During BoundCon 2017, Grimme received a Lifetime Achievement Award for special merits in the bondage scene and for his lifework.

==Selected works==
- Das SM-Handbuch. Charon-Verlag, Hamburg 2014, ISBN 978-3-931406-01-1.
- Das Bondage-Handbuch. Anleitung zum einvernehmlichen Fesseln. Charon-Verlag, Hamburg 2012, ISBN 978-3-931406-71-4.
- Japan Bondage – Bondage-Handbuch Spezial. Charon-Verlag, Hamburg 2011, ISBN 978-3-931406-70-7.
- Das SM-Handbuch Spezial 1 (Ed.). Charon-Verlag, Hamburg 2005, ISBN 978-3-931406-44-8.
- SM-Handbuch Spezial 2 – Das Session Kochbuch (Ed. together with Andrea Grimme). Charon-Verlag, Hamburg 2009, ISBN 978-3-931406-46-2.

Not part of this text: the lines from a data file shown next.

Inductive eval : expr -> list event -> option exn -> Prop :=
| eval_operand_raises e tr x :
    eval_operands e tr (Some x) ->
    eval e tr (Some x)
| eval_operation e tr r :
    (* the node's own operation, a library call among them, returns or raises *)
    eval_operands e tr None ->
    eval e (tr ++ [(AtExpr e, r)]) r
| eval_call_defined func args keywords tr name params body tr' out :
    (* the call enters a function the notebook defines *)
    eval_operands (Call func args keywords) tr None ->
    In (FunctionDef name params body) (statements_of program) ->
    exec_block body tr' out ->
    eval (Call func args keywords) (tr ++ tr') (raised out)

with eval_operands : expr -> list event -> option exn -> Prop :=
| operands_strict e tr r :
    is_lazy e = false -> eval_all (operands e) tr r -> eval_operands e tr r
| operands_lazy e tr r :
    is_lazy e = true -> eval_some (operands e) tr r -> eval_operands e tr r

(** All of them, left to right, up to the first that raises. *)
with eval_all : list expr -> list event -> option exn -> Prop :=
| all_nil : eval_all [] [] None
| all_next e es tr1 tr2 r :
    eval e tr1 None -> eval_all es tr2 r -> eval_all (e :: es) (tr1 ++ tr2) r
| all_raises e es tr x :
    eval e tr (Some x) -> eval_all (e :: es) tr (Some x)

(** Any of them, any number of times, up to the first that raises. *)
with eval_some : list expr -> list event -> option exn -> Prop :=
| some_nil es : eval_some es [] None
| some_next e es tr1 tr2 r :
    In e es -> eval e tr1 None -> eval_some es tr2 r -> eval_some es (tr1 ++ tr2) r
| some_raises e es tr x :
    In e es -> eval e tr (Some x) -> eval_some es tr (Some x)

with exec : stmt -> list event -> outcome -> Prop :=
| exec_simple_raises s tr x :
    is_simple s = true ->
    eval_all (own_exprs s) tr (Some x) ->
    exec s tr (Propagated x)
| exec_simple s tr r :
    is_simple s = true ->
    eval_all (own_exprs s) tr None ->
    exec s (tr ++ [(AtStmt s, r)]) (ends r (completes s))
| exec_raise exc tr r x :
    (* [raise]: an exception of the code's own, unless its operand raised *)
    eval_all (of_option exc) tr r ->
    exec (Raise exc) tr (ends r (Propagated x))
| exec_assert test tr r out :
    eval test tr r ->
    out <> Returned ->
    exec (Assert test) tr (ends r out)
| exec_class_raises name bases body tr x :
    eval_all bases tr (Some x) ->
    exec (ClassDef name bases body) tr (Propagated x)
| exec_class name bases body tr tr' out :
    eval_all bases tr None ->
    exec_block body tr' out ->
    exec (ClassDef name bases body) (tr ++ tr') out
| exec_if_raises test body orelse tr x :
    eval test tr (Some x) ->
    exec (If test body orelse) tr (Propagated x)
| exec_if_then test body orelse tr tr' out :
    eval test tr None ->
    exec_block body tr' out ->
    exec (If test body orelse) (tr ++ tr') out
| exec_if_else test body orelse tr tr' out :
    eval test tr None ->
    exec_block orelse tr' out ->
    exec (If test body orelse) (tr ++ tr') out
| exec_for_raises target iter body orelse tr x :
    eval iter tr (Some x) ->
    exec (For target iter body orelse) tr (Propagated x)
| exec_for target iter body orelse tr tr' out tr'' out' :
    eval iter tr None ->
    rounds [target] body tr' out ->
    exec_block (match out with Finished => orelse | _ => [] end) tr'' out' ->
    exec (For target iter body orelse) (tr ++ tr' ++ tr'')
         (match out with Finished => out' | _ => out end)
| exec_while test body orelse tr out tr' out' :
    rounds [test] body tr out ->
    exec_block (match out with Finished => orelse | _ => [] end) tr' out' ->
    exec (While test body orelse) (tr ++ tr')
         (match out with Finished => out' | _ => out end)
| exec_with_raises items body tr x :
    eval_all items tr (Some x) ->
    exec (With items body) tr (Propagated x)
| exec_with items body tr tr' out :
    eval_all items tr None ->
    exec_block body tr' out ->
    exec (With items body) (tr ++ tr') out
| exec_with_swallows items body tr tr' x :
    (* the context manager swallows an exception of the body *)
    eval_all items tr None ->
    exec_block body tr' (Propagated x) ->
    exec (With items body) (tr ++ tr') Finished
| exec_try_passes body handlers orelse finalbody tr out tr' out' :
    exec_block body tr out ->
    raised out = None ->
    exec_block (match out with Finished => orelse ++ finalbody | _ => finalbody end) tr' out' ->
    exec (Try body handlers orelse finalbody) (tr ++ tr')
         (match out' with Finished => out | _ => out' end)
| exec_try_caught body handlers orelse finalbody tr x type handler tr' out :
    (* a handler takes the exception: what it raised is gone *)
    exec_block body tr (Propagated x) ->
    In (type, handler) handlers ->
    exec_block (handler ++ finalbody) tr' out ->
    exec (Try body handlers orelse finalbody) (tr ++ tr') out
| exec_try_uncaught body handlers orelse finalbody tr x tr' out :
    exec_block body tr (Propagated x) ->
    exec_block finalbody tr' out ->
    exec (Try body handlers orelse finalbody) (tr ++ tr')
         (match out with Finished => Propagated x | _ => out end)

(** The statements of a block, up to the first that does not run to its end. *)
with exec_block : list stmt -> list event -> outcome -> Prop :=
| block_nil : exec_block [] [] Finished
| block_next s ss tr1 tr2 out :
    exec s tr1 Finished -> exec_block ss tr2 out -> exec_block (s :: ss) (tr1 ++ tr2) out
| block_stops s ss tr out :
    exec s tr out -> out <> Finished -> exec_block (s :: ss) tr out

(** The rounds of a loop: before each, the loop's header is evaluated (the
    next item is bound, the test is made). *)
with rounds : list expr -> list stmt -> list event -> outcome -> Prop :=
| rounds_end header body tr r :
    eval_all header tr r -> rounds header body tr (ends r Finished)
| rounds_next header body tr1 tr2 tr3 out :
    eval_all header tr1 None ->
    exec_block body tr2 Finished ->
    rounds header body tr3 out ->
    rounds header body (tr1 ++ tr2 ++ tr3) out
| rounds_stops header body tr1 tr2 out :
    eval_all header tr1 None ->
    exec_block body tr2 out ->
    out <> Finished ->
    rounds header body (tr1 ++ tr2) out.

- Käufliche Träume. Erfahrungen mit Pornografie. Rowohlt-Taschenbuchverlag, Reinbek 1988, ISBN 3-499-18210-6.
- Die ungleichen Brüder. Zum Verhältnis zwischen schwulen und heterosexuellen Männern. Rororo-Verlag, Reinbek 1988, ISBN 3-499-18226-2 (together with Elmar Kraushaar)
- He is the editor of the book series Böse Geschichten & schmutzige Fotos (35 volumes, Charon-Verlag).